_To do:_ When the line containing "(j < k)%nat" is found in the data below, copy it and each line after it through the line containing "NoDup chosen ∧", exactly and with no others.

══ Records supplied ══

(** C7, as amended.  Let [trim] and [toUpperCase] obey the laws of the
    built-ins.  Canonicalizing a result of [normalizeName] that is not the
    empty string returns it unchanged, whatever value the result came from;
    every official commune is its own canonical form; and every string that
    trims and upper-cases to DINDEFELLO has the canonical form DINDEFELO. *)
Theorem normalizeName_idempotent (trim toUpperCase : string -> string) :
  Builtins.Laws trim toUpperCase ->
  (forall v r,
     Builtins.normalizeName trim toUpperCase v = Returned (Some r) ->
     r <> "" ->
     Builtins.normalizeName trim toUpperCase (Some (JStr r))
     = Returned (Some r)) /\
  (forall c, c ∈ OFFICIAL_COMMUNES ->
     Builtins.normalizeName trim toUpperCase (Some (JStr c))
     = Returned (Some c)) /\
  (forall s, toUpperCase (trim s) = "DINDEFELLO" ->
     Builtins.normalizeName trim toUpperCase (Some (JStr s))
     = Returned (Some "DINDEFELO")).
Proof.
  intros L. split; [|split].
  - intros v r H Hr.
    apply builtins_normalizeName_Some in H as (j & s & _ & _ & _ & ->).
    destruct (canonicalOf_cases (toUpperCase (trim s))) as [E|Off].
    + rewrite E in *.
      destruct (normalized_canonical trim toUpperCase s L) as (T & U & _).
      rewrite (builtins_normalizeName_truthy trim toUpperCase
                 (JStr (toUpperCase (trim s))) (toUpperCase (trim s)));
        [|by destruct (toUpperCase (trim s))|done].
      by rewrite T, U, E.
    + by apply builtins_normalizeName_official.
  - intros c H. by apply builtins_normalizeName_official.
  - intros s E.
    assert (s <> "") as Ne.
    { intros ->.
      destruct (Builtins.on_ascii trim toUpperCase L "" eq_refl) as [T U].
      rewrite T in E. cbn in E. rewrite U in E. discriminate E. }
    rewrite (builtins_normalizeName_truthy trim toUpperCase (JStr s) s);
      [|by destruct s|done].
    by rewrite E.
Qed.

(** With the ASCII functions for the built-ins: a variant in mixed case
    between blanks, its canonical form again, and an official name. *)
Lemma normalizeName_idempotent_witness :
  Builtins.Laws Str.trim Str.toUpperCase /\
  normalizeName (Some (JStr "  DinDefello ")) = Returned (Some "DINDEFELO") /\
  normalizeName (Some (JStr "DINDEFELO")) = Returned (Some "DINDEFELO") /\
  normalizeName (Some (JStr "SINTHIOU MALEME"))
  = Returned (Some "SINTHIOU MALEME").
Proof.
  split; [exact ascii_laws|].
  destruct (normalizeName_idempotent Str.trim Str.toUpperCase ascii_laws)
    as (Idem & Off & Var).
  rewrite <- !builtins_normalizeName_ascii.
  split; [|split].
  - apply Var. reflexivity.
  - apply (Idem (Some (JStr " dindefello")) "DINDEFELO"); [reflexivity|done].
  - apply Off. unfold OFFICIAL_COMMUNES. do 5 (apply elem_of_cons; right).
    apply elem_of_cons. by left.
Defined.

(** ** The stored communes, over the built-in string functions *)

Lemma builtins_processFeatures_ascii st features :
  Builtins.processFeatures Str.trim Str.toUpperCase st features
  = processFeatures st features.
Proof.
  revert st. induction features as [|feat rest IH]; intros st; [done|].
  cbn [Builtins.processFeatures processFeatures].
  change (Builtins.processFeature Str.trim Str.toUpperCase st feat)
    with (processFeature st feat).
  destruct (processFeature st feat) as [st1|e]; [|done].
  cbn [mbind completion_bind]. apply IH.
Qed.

═══
══ Records supplied ══

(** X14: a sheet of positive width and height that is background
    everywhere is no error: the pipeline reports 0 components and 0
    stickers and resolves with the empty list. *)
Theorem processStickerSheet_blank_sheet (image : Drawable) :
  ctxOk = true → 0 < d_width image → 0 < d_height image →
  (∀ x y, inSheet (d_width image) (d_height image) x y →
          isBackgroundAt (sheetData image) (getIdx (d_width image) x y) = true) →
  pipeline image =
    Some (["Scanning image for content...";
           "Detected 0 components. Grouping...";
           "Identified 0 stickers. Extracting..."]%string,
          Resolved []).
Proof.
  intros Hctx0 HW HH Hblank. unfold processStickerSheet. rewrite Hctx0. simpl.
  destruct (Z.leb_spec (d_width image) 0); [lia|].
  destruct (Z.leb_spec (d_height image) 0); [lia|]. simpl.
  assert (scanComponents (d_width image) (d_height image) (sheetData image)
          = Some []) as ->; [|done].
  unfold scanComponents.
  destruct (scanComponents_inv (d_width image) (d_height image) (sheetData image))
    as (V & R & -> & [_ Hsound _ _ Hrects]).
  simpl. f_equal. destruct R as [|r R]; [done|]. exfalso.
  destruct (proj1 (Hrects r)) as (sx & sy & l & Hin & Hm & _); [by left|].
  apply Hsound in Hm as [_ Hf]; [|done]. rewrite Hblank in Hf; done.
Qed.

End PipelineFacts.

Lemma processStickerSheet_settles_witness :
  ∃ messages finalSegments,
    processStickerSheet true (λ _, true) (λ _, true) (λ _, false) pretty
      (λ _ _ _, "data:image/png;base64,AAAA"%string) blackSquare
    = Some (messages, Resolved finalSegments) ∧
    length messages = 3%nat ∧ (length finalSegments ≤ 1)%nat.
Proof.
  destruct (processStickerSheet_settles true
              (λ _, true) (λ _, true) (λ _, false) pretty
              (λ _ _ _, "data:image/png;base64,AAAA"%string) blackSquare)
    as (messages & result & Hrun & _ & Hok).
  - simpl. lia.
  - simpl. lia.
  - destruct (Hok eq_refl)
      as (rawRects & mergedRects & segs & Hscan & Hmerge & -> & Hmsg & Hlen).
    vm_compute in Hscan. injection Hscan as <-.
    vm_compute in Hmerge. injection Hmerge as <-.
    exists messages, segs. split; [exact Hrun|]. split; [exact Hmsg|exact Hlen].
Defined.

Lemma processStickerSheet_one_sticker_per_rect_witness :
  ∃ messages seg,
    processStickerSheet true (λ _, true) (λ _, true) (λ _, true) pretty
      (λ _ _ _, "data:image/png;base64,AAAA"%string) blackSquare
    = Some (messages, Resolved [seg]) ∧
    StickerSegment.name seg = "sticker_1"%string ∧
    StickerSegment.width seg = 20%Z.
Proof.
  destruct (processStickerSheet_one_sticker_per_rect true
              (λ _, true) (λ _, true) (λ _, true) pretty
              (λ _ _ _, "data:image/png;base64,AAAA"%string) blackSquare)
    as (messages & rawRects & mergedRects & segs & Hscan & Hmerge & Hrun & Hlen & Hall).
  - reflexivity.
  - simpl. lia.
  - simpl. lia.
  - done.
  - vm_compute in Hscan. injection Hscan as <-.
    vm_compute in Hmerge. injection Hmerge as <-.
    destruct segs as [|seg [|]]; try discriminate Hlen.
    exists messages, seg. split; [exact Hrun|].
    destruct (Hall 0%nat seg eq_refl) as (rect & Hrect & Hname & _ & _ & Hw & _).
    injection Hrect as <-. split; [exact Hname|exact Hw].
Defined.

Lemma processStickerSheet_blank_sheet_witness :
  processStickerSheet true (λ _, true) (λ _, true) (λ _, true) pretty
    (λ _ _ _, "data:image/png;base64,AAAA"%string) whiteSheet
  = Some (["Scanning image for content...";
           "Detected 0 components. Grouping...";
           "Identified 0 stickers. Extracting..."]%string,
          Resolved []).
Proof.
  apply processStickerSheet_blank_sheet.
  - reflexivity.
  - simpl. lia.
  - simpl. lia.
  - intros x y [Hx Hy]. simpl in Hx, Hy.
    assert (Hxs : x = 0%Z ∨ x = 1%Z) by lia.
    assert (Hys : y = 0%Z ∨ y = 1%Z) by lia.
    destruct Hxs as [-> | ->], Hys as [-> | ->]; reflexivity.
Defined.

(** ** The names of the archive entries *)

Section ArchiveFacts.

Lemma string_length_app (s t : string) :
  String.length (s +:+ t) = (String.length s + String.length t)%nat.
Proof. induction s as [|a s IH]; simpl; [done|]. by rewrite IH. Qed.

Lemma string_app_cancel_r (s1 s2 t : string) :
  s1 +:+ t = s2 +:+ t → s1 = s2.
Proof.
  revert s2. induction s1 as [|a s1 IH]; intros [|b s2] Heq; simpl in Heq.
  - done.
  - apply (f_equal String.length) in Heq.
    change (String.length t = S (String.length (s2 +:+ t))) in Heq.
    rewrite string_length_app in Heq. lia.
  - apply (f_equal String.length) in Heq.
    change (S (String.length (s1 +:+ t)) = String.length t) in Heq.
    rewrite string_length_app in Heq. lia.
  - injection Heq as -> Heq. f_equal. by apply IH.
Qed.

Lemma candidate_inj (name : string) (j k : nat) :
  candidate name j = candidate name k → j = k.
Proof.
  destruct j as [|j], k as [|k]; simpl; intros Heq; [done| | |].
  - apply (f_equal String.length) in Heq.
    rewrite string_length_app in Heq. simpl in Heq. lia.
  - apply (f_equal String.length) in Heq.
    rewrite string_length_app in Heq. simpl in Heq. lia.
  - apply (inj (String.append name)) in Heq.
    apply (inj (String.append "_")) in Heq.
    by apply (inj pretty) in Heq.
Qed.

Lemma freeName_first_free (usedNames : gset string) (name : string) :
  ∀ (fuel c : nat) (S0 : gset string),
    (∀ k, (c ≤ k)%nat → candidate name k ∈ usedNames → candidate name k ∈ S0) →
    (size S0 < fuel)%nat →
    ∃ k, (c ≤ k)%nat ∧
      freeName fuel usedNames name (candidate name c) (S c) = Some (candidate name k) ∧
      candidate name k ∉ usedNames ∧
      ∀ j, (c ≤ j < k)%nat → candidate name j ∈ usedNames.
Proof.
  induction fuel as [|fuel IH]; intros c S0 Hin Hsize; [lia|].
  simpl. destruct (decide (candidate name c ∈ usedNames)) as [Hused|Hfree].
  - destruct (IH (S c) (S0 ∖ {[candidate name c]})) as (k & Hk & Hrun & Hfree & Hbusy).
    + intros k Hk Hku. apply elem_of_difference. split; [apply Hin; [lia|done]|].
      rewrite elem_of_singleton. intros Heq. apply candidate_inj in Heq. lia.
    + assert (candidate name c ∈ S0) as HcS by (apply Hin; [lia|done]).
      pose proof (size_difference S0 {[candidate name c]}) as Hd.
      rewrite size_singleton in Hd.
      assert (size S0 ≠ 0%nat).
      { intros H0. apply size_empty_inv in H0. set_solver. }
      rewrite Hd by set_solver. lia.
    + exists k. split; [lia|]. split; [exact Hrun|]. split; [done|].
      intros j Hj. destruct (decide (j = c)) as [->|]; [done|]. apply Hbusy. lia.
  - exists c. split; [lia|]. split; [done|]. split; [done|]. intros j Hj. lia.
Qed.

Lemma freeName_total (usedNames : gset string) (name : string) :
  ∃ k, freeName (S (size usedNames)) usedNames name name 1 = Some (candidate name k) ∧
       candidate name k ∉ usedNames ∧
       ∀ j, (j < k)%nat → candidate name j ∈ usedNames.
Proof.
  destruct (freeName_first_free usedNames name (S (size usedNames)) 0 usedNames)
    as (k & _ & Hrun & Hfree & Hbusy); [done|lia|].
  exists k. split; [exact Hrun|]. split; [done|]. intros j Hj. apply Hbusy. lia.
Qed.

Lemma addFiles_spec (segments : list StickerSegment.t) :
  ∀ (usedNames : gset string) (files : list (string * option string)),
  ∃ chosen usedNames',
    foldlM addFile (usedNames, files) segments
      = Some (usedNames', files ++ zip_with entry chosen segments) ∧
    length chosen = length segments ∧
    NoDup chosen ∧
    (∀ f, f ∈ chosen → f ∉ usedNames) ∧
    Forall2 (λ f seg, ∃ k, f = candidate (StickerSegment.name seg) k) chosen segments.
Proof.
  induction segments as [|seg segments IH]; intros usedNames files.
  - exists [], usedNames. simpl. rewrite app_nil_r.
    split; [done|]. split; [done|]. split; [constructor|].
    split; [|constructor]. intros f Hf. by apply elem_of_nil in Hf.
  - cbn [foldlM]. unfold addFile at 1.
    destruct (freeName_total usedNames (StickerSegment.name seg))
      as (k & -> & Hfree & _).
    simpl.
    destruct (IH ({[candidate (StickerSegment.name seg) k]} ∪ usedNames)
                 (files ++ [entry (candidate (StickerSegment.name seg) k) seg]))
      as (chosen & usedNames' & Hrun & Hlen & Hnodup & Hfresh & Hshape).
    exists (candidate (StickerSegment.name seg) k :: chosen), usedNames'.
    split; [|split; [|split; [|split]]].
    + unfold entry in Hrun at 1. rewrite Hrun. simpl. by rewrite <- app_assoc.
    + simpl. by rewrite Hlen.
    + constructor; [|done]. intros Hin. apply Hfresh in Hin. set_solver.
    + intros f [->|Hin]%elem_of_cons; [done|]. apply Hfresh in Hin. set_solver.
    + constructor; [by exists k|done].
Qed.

═══
══ Records supplied ══

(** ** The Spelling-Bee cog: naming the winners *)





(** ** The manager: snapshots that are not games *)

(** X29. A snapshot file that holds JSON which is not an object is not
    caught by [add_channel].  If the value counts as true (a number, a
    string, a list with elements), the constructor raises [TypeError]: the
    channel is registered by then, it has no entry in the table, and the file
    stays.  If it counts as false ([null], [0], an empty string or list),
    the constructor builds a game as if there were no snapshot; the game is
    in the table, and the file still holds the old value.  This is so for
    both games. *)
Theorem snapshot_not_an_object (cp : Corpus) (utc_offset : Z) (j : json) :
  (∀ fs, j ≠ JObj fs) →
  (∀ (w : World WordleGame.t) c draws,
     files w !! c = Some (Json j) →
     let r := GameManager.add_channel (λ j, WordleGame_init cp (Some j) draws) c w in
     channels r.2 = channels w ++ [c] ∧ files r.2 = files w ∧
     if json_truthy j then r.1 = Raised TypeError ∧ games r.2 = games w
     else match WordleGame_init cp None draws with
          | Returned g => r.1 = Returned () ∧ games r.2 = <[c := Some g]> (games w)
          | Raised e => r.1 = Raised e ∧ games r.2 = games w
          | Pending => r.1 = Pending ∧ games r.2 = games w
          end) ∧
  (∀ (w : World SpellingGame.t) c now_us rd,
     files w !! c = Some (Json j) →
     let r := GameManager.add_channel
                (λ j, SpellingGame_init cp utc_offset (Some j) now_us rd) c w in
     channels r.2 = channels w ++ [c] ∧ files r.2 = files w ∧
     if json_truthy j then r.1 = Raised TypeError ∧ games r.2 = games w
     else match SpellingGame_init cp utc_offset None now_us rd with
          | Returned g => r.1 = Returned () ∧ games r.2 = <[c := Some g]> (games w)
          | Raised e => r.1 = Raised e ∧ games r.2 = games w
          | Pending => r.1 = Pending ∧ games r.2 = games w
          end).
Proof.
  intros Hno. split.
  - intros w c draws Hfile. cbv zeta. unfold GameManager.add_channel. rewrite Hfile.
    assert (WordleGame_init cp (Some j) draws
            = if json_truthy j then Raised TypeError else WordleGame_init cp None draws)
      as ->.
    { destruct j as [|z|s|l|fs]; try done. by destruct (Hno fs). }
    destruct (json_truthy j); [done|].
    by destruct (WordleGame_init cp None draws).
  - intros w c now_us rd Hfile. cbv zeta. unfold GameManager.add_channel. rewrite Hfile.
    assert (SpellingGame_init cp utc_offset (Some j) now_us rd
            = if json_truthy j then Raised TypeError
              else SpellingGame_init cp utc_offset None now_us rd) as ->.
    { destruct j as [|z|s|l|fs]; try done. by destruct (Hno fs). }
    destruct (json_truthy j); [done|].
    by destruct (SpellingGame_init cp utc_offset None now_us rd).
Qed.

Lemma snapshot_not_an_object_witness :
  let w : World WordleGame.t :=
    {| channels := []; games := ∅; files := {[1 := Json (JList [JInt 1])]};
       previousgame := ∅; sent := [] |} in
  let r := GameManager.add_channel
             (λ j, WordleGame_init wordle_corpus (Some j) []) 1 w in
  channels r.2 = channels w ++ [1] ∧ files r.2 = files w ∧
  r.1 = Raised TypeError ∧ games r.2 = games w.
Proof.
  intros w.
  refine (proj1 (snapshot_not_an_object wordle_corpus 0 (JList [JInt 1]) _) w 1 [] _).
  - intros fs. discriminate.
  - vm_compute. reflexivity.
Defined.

═══

_Final answer:_
       ∀ j, (j < k)%nat → candidate name j ∈ usedNames.
Proof.
  destruct (freeName_first_free usedNames name (S (size usedNames)) 0 usedNames)
    as (k & _ & Hrun & Hfree & Hbusy); [done|lia|].
  exists k. split; [exact Hrun|]. split; [done|]. intros j Hj. apply Hbusy. lia.
Qed.

Lemma addFiles_spec (segments : list StickerSegment.t) :
  ∀ (usedNames : gset string) (files : list (string * option string)),
  ∃ chosen usedNames',
    foldlM addFile (usedNames, files) segments
      = Some (usedNames', files ++ zip_with entry chosen segments) ∧
    length chosen = length segments ∧
    NoDup chosen ∧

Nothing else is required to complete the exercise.